Not sure if this belongs here or its own thread, but given that the severe dysfunction in the Legislative Branch is making it hard for the President to do his job, I'll put it here.

From Esquire: HELP, WE'RE IN A LIVING HELL AND DON'T KNOW HOW TO GET OUT. The overall gist is that not even people in Congress like the institution right now and the main problems are huge pools of outside money pushing the agendas of a very wealthy minority, a media machine that thrives on these poilitical gladiatorial games, and, of course, a handful of jerks. A very small handful, but jerks are like hot pepper flakes. A few go a long way.
I spoke with ninety members of the House and Senate about what's gone so wrong in Congress. Sometimes it got a little emotional.

"I didn't get elected to Congress to not get things done—most people here want to get things done. I didn't get elected to Congress to make meaningless speeches on C-SPAN and tell lies about people. I didn't get elected to Congress to scare the hell out of the country and drive the sides further apart. I didn't get elected to Congress because I love politics—I hate politics, to be perfectly honest, and if I didn't before I got here, I do now… ."

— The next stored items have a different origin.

(** X10: a completed [evaluate_policy] runs exactly three episodes: it
    resets the evaluation environment three times and stops each episode at
    its first [done]; it calls [agent.evaluate] once per environment step,
    applies the state normalizer (reading only) once per reset and per step
    when [use_state_norm] is set and never otherwise, makes no call on the
    training environment, and returns as length the number of steps
    divided by three. *)
Theorem evaluate_policy_runs_three_episodes fuel args (w : World)
    (sn : Normalization) w' sn' res (tr : list (Event Params)) :
  evaluate_policy fuel args w sn = Some (w', sn', res, tr) ->
  let steps := count_of is_eval_step tr in
  count_of is_eval_reset tr = 3
  /\ count_of is_eval_done tr = 3
  /\ 3 <= steps
  /\ count_of is_evaluate tr = steps
  /\ count_of is_norm_read tr
     = (if use_state_norm args then 3 + steps else 0)
  /\ count_of is_norm_update tr = 0
  /\ count_of is_env_step tr = 0 /\ count_of is_env_reset tr = 0
  /\ count_of is_store tr = 0
  /\ snd res = (Z2F steps / Z2F 3)%float.
Proof. apply evaluate_policy_counts. Qed.

(** *** Counting the calls of a run *)

Lemma evaluate_if_due_counts fuel args w sn ts prev mr w' sn' prev' mr'
    (ev : list (Event Params)) :
  evaluate_if_due fuel args w sn ts prev mr = Ok (w', sn', prev', mr', ev) ->
  let due := Qle_bool (evaluate_freq args) (inject_Z (ts - prev)) in
  count_of is_store ev = 0
  /\ count_of is_env_step ev = 0
  /\ count_of is_choose_action ev = 0
  /\ count_of is_env_reset ev = 0
  /\ count_of is_norm_update ev = 0
  /\ count_of is_eval_end ev = (if due then 1 else 0)
  /\ count_of is_checkpoint ev = (if due then 1 else 0)
  /\ count_of is_eval_reset ev = (if due then 3 else 0)
  /\ count_of is_norm_read ev
     = (if use_state_norm args
        then count_of is_eval_reset ev + count_of is_eval_step ev else 0)
  /\ prev' = (if due then ts else prev).
Proof.
  intros H due. subst due.
  apply evaluate_if_due_inv in H
    as [[Hdue [reward [length [tr [Hp [-> [_ ->]]]]]]]
       | [Hdue [_ [_ [-> [_ ->]]]]]]; rewrite Hdue.
  - pose proof Hp as Hroll. apply evaluate_policy_inv in Hroll as [_ Hroll].
    apply evaluate_policy_counts in Hp.
    cbv zeta in Hp.
    destruct Hp as (A1 & A2 & A3 & A4 & A5 & A6 & A7 & A8 & A9 & _).
    assert (Hch : count_of is_choose_action tr = 0).
    { apply count_of_none. eapply Forall_impl; [|exact Hroll].
      intros e He. unfold rollout_event in He.
      destruct e; try discriminate; reflexivity. }
    assert (Hee : count_of is_eval_end tr = 0).
    { apply count_of_none. eapply Forall_impl; [|exact Hroll].
      intros e He. unfold rollout_event in He.
      destruct e; try discriminate; reflexivity. }
    assert (Hck : count_of is_checkpoint tr = 0).
    { apply count_of_none. eapply Forall_impl; [|exact Hroll].
      intros e He. unfold rollout_event in He.
      destruct e; try discriminate; reflexivity. }
    count_split.
    rewrite A1, A5, A6, A7, A8, A9, Hch, Hee, Hck.
    destruct (PrimFloat.leb mr reward); count_split; count_kinds;
      destruct (use_state_norm args); repeat split; lia.
  - count_split. destruct (use_state_norm args); repeat split; reflexivity.
Qed.

(** The counts that hold at every test of a loop. *)
Definition count_inv (args : Args) (l : Locals World Params) : Prop :=
  let tr := trace l in
  count_of is_store tr = total_steps l
  /\ count_of is_env_step tr = total_steps l
  /\ count_of is_choose_action tr = total_steps l
  /\ count_of is_norm_update tr
     = (if use_state_norm args
        then count_of is_env_reset tr + total_steps l else 0)
  /\ count_of is_norm_read tr
     = (if use_state_norm args
        then count_of is_eval_reset tr + count_of is_eval_step tr else 0)
  /\ count_of is_checkpoint tr = count_of is_eval_end tr
  /\ count_of is_eval_reset tr = 3 * count_of is_eval_end tr
  /\ 0 <= prev_total_steps l <= total_steps l.

Lemma count_inv_start args l l' :
  count_inv args l -> episode_start args l = Ok l' -> count_inv args l'.
Proof.
  intros (H1 & H2 & H3 & H4 & H5 & H6 & H7 & H8) H.
  apply episode_start_inv in H
    as (w & s0 & sn & s1 & ev_norm & rs' & ev_reset & _ & Hn & Hrs & ->).
  assert (Hreset : ev_reset = [] \/ ev_reset = [E_reward_scaling_reset]).
  { destruct (use_reward_scaling args).
    - destruct Hrs as [rs [_ [_ ->]]]. right; reflexivity.
    - destruct Hrs as [_ ->]. left; reflexivity. }
  unfold count_inv; cbn [trace total_steps prev_total_steps].
  apply norm_if_inv in Hn as [[Hu [_ ->]] | [Hu [_ [_ ->]]]];
    rewrite Hu in *; destruct Hreset as [-> | ->];
    count_split; count_kinds; repeat split; lia.
Qed.

Lemma count_inv_body fuel args l l' :
  count_inv args l -> inner_body fuel args l = Ok l' -> count_inv args l'.
Proof.
  intros (H1 & H2 & H3 & H4 & H5 & H6 & H7 & H8) H.
  apply inner_body_inv in H
    as (w1 & a & lp & w2 & s_0 & r0 & d & sn1 & s_ & ev_norm & rn & rs & r
        & ev_reward & b & w3 & b' & ev_update & w4 & sn2 & prev' & mr'
        & ev_eval & _ & _ & Hn & Ht & _ & Hu & Hv & ->).
  apply evaluate_if_due_counts in Hv. cbv zeta in Hv.
  destruct Hv as (E1 & E2 & E3 & E4 & E5 & E6 & E7 & E8 & E9 & ->).
  assert (Hreward : ev_reward = [] \/ (exists x, ev_reward = [E_reward_norm x])
                    \/ exists x, ev_reward = [E_reward_scaling x]).
  { apply transform_reward_inv in Ht.
    destruct (expected_transform args) as [[|]|].
    - destruct Ht as [n0 [_ [_ [_ [_ ->]]]]]. right; left; eexists; reflexivity.
    - destruct Ht as [sc [_ [_ [_ [_ ->]]]]]. right; right; eexists; reflexivity.
    - destruct Ht as [_ [_ [_ ->]]]. left; reflexivity. }
  assert (Hupdate : ev_update = []
                    \/ exists batch al cl ts el,
                         ev_update = [E_update batch ts;
                                      E_log_update al cl ts el;
                                      E_set_count_zero]).
  { apply update_if_full_inv in Hu
      as [[_ [_ [al [cl [_ ->]]]]] | [_ [_ [_ ->]]]];
      [right; do 5 eexists; reflexivity | left; reflexivity]. }
  unfold count_inv; cbn [trace total_steps prev_total_steps].
  set (due := Qle_bool _ _) in *.
  apply norm_if_inv in Hn as [[Hus [_ ->]] | [Hus [_ [_ ->]]]];
    rewrite Hus in *;
    destruct Hreward as [-> | [[x ->] | [x ->]]];
    destruct Hupdate as [-> | (batch & al & cl & ts & el & ->)];
    count_split; rewrite ?E1, ?E2, ?E3, ?E4, ?E5, ?E6, ?E7, ?E9;
    count_kinds; destruct due; repeat split; lia.
Qed.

The man is very angry, about the way his life is going, about Washington, about some things he has found himself saying that he wishes he could take back—he got carried away, total herd mentality, just so juvenile. People in public life should take stuff back more often, apologize more, and correct course more—now that would be making a real statement, maybe even be a breath of fresh air for the public. But he would just be screwing himself, he goes on, because those guys at Heritage Action or Club for Growth or Americans for Prosperity or some other goddamn group with an Orwellian name that thrives off of division and exists to create conflict might primary him, drop $3 million on his head, and he would be dead. And the way his district is drawn, you can't ever be conservative enough. He could get up at one of his town halls and say that the president is a transvestite Muslim from Mars and get a standing ovation. He wants to do the right thing and make a public stand for greater decency and civility in public life. But he can't. Oh, in his own quiet way he does. He has many friends who happen to be Democrats. "No matter what it seems, we don't hate each other," he says. "We are civil, we try to get to know each other, and most of us work hard to find areas of agreement, things that we can make progress on. People are stunned when I tell them that, because from the outside it just looks so bad."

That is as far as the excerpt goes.